I feel like a site like Grantland is pretty much there.

Of course, they do a much better job than just providing a transcript. Bill Simmons or Zack Lowe might write a long article about a topic, then discuss it on a podcast, then maybe extract some video clips and add some animation to spice it up.

The key, I think, is the creative people driving the process. Having the right instincts for what deserves a long form piece, a tweet, a blog length take, a podcast, or even a short documentary.

To follow on to your YouTube analogy, does anyone know of a place where someone can make a playlist of podcast (or radio) excerpts? To me a one hour commitment to a podcast seems daunting, especially if it hasn't been well recommended. Is there a place where I can find 3-5 minute "best of" clips for given episodes, maybe arranging those together to form a playlist about a topic? Like "Today we have Bob Smith on the SoandSo show talking about Big Data, John Doe talking about something on the BlahBlah show, followed by..." and I could easily listen to the whole show if the excerpt sounded interesting.

Might be a stupid idea as I'm not a big podcast consumer.

I listened to the most recent episode of 'Welcome to Nightvale', and the hosts said that their listeners actually asked for their podcast to be on youtube which is interesting.

http://www.stitcher.com/podcast/commonplace-books/welcome-to...

Personally as a huge consumer of podcasts, the only thing I've been curious about is if they could do custom ads. So say you click play on your favorite player, it would stich a relevant ad immediately during that play.

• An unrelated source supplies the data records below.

(* ===== verification/Node.v ===== *)
(** Slotted pages: [Node], [LeafNode] and [BranchNode] of [src/node.cpp].

    A node operation runs on the node's data ([data_]) and the state [St] of
    the pager it reaches through [btree_].  A [SlotId] is a [Z]; an access
    outside the slot array or the record area faults. *)
From S2P Require Import Prelude Format Comparator State Memory PagerI.

(** ** Field updates of NodeData *)
Definition set_header (h : NodeHeader) (nd : NodeData) : NodeData :=
  mkNode h (tail_child nd) (slots nd) (payload nd).
Definition set_tail_child (v : Z) (nd : NodeData) : NodeData :=
  mkNode (header nd) v (slots nd) (payload nd).
Definition set_slots (l : list Slot) (nd : NodeData) : NodeData :=
  mkNode (header nd) (tail_child nd) l (payload nd).
Definition set_payload (bs : list byte) (nd : NodeData) : NodeData :=
  mkNode (header nd) (tail_child nd) (slots nd) bs.
(** [StoreRecord] of a record too large to be inline: the slot's record is
    the id of the first of the pages that hold it. *)
Lemma StoreRecord_overflow nd s l1 x l2 dead i k v :
  let ps := pg_page_size s in
  let size := span_size k + Z.of_nat (length v) in
  let n := GetPageCount ps size in
  node_hole ps nd l1 x l2 dead -> i = Z.of_nat (length l1) -> pg_inv s ->
  span_ok ps nd k -> span_size k <= ps -> (ps - 34) / 2 < size < 2 ^ 32 ->
  4 <= hole_room nd -> n <= pg_space s ->
  exists g s',
    let u := leaf_u nd (Z.of_nat (length v)) (slot_u x) in
    let nd' := stored nd l1 x l2 dead true (span_size k) u (le_bytes 4 g) in
    StoreRecord i k v (nd, s) = Ok tt (nd', s') /\
    pg_inv s' /\ pg_extends s s' /\ 0 <= g < 2 ^ 32 - 1 /\
    (forall q, pg_used s' q <-> pg_used s q \/ g <= q < g + n) /\
    (forall q, g <= q < g + n -> ~ pg_used s q) /\ pg_space s - n <= pg_space s' /\
    size <= n * ps /\ 0 < n /\
    mem_read (pg_mem s') (g * ps) size = span_bytes nd k ++ v /\
    node_wf ps nd' /\
    recs nd' = (rec_of nd <$> l1) ++
      mkRec true (span_size k) (is_bucket x) u (le_bytes 4 g) :: (rec_of nd <$> l2).
Proof.
  intros ps size n Hh Hi Hinv Hk Hks Hsz Hroom Hpr.
  pose proof (span_bytes_length _ _ _ Hh Hk) as Hkl.
  pose proof (space_bounds _ _ Hh) as (Hr & _). fold ps in Hr.
  assert (Hmid : 0 <= (ps - 34) / 2) by (apply Z.div_pos; lia).
  set (u := leaf_u nd (Z.of_nat (length v)) (slot_u x)).
  assert (Hu : 0 <= u < 2 ^ 32).
  { subst u. unfold leaf_u. pose proof (nh_u _ _ _ _ _ _ Hh). destruct (IsLeaf nd); [lia|auto]. }
  set (x1 := mkSlot (record_offset x) (is_overflow_pages x) (span_size k) (is_bucket x) u).
  set (nd1 := set_slots (l1 ++ x1 :: l2 ++ dead) nd).
  assert (Hh1 : node_hole ps nd1 l1 x1 l2 dead) by (by apply hole_set_sizes).
  destruct (StoreOverflow_ok nd1 s k v) as (g & s' & Hrun & Hinv' & Hext & Hg & Hused & Hfresh & Hspace & Hn & Hn0 & Hmem);
    try done; [apply Hh1|by fold size; lia|].
  fold ps size n in Hused, Hfresh, Hn, Hn0, Hmem.
  exists g, s'. cbv zeta. fold u.
  assert (Hlb : Z.of_nat (length (le_bytes 4 g)) = 4) by (by rewrite length_le_bytes).
  destruct (stored_wf _ _ _ _ _ _ true (span_size k) u (le_bytes 4 g) Hh) as [Hwf Hrecs];
    [by rewrite Hlb|lia|done|by rewrite Hlb|].
  split_and!; try done; try lia.
  unfold StoreRecord. run_step (page_size_run nd s). fold ps.
  rewrite (proj2 (Z.ltb_ge ps _)), (proj2 (Z.ltb_ge kKeyMaxSize _)),
    (proj2 (Z.ltb_ge kValueMaxSize _)) by (unfold kKeyMaxSize, kValueMaxSize; lia).
  cbn [orb]. rewrite (set_sizes_ok _ nd s l1 x l2 dead i _ _ (nh_slots _ _ _ _ _ _ Hh) Hi) by lia.
  fold u x1 nd1. run_step (MaxInline_ok nd1 s (sw_ps _ _ Hh)). fold ps size.
  rewrite (proj2 (Z.ltb_lt _ size)) by lia.
  set (nd' := stored _ _ _ _ _ _ _ _ _) in *.
  rewrite (bind_ok _ _ (nd1, s) tt (nd', s')).
  { apply (check_space_ok nd' s'). rewrite (pe_ps _ _ Hext). apply Hwf. }
  run_step Hrun. unfold sizeof_OverflowRecord.
  assert (Hh1' : node_hole (pg_page_size s') nd1 l1 x1 l2 dead) by (by rewrite (pe_ps _ _ Hext)).
  rewrite (reserve_ok _ nd1 s' l1 x1 l2 dead true 4 i Hh1')
    by first [exact Hi | change (hole_room nd1) with (hole_room nd); lia].
  set (nd2 := reserved _ _ _ _ _ _ _ _ _).
  set (x2 := mkSlot (data_offset (header nd1) - 4) true (key_size x1) (is_bucket x1) (slot_u x1)).
  assert (Hs2 : slots nd2 = l1 ++ x2 :: (l2 ++ dead)) by done.
  assert (Hci : i < count nd2).
  { change (count nd2) with (count nd). rewrite (nh_count _ _ _ _ _ _ Hh). lia. }
  run_step (GetRawRecordPtr_ok nd2 s' l1 x2 (l2 ++ dead) i Hs2 Hi Hci).
  destruct (nh_space _ _ _ _ _ _ Hh) as [_ Hcnt Hlow Hus Htop _ Hpl]. unfold hole_room in Hroom.
  cbn [x2 record_offset]. change (data_offset (header nd1)) with (data_offset (header nd)).
  rewrite write_record_ok by (try change (payload nd2) with (payload nd); lia).
  subst nd'. unfold stored. rewrite Hlb. reflexivity.
Qed.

I'm not in the podcasting biz, but I do listen to a lot of them, both from established radio players like NPR, and from people who got started by "casting pod." Radio is terrible, because you can't decide when to listen to what you want. However, radio producers have vast experience making audio content that people like. My guess is that people who know how to make radio will move over to podcasting and make money via "native advertising," the same way they make money via "advertising" today.
The subscription/download orientation of podcasting is so ridiculous. With music and video you just find what you want and consume. I don't want to subscribe and I don't want to download!
Subscriptions make sense with Podcasts. It's kind of like a season pass for a TV show on iTunes. They tend to be something you follow and want each episode of rather than something you listen to once. I think this is mainly because finding something you like is difficult (good content, good hosts, good length, good production values) so you stick with it when you find it.
That's not how Hulu, Netflix and Amazon handle it. The subscribe thing is unnecessary.
I'd like to see it on those services. Besides, you don't have to subscribe with podcasts. You can easily just search and download a specific episode.
You _can_ on some of them but they're still subscribe/download oriented. Which I think is one of the reasons podcasts have remained in the background (also the word "podcast" is tired).
Podcasts can be two people and a mic, or something that a team of talented people make over a year or so, like Serial. You can't put both of these types in the same bucket.
Yeah I agree, it's sort of the 'early adopter' version of where it'll be in a few years hopefully. That said because it's sort of a different medium model, I can see why this is hard to change or move past.
Subscription is available (and popular) on YouTube for video, and the content of Podcasts is generally episodic, lending itself to a subscription model. What about this do you find to be 'so ridiculous'?
Not to mention that most podcatchers I've messed with also allow you to search for content and listen on demand as the file is downloading (which is all a stream really is anyway).
The other ridiculous thing about subscribing is that way overstates listenership. Podcasters routinely overstate their audiences by 10x or more and get away with it. Good for them, I guess.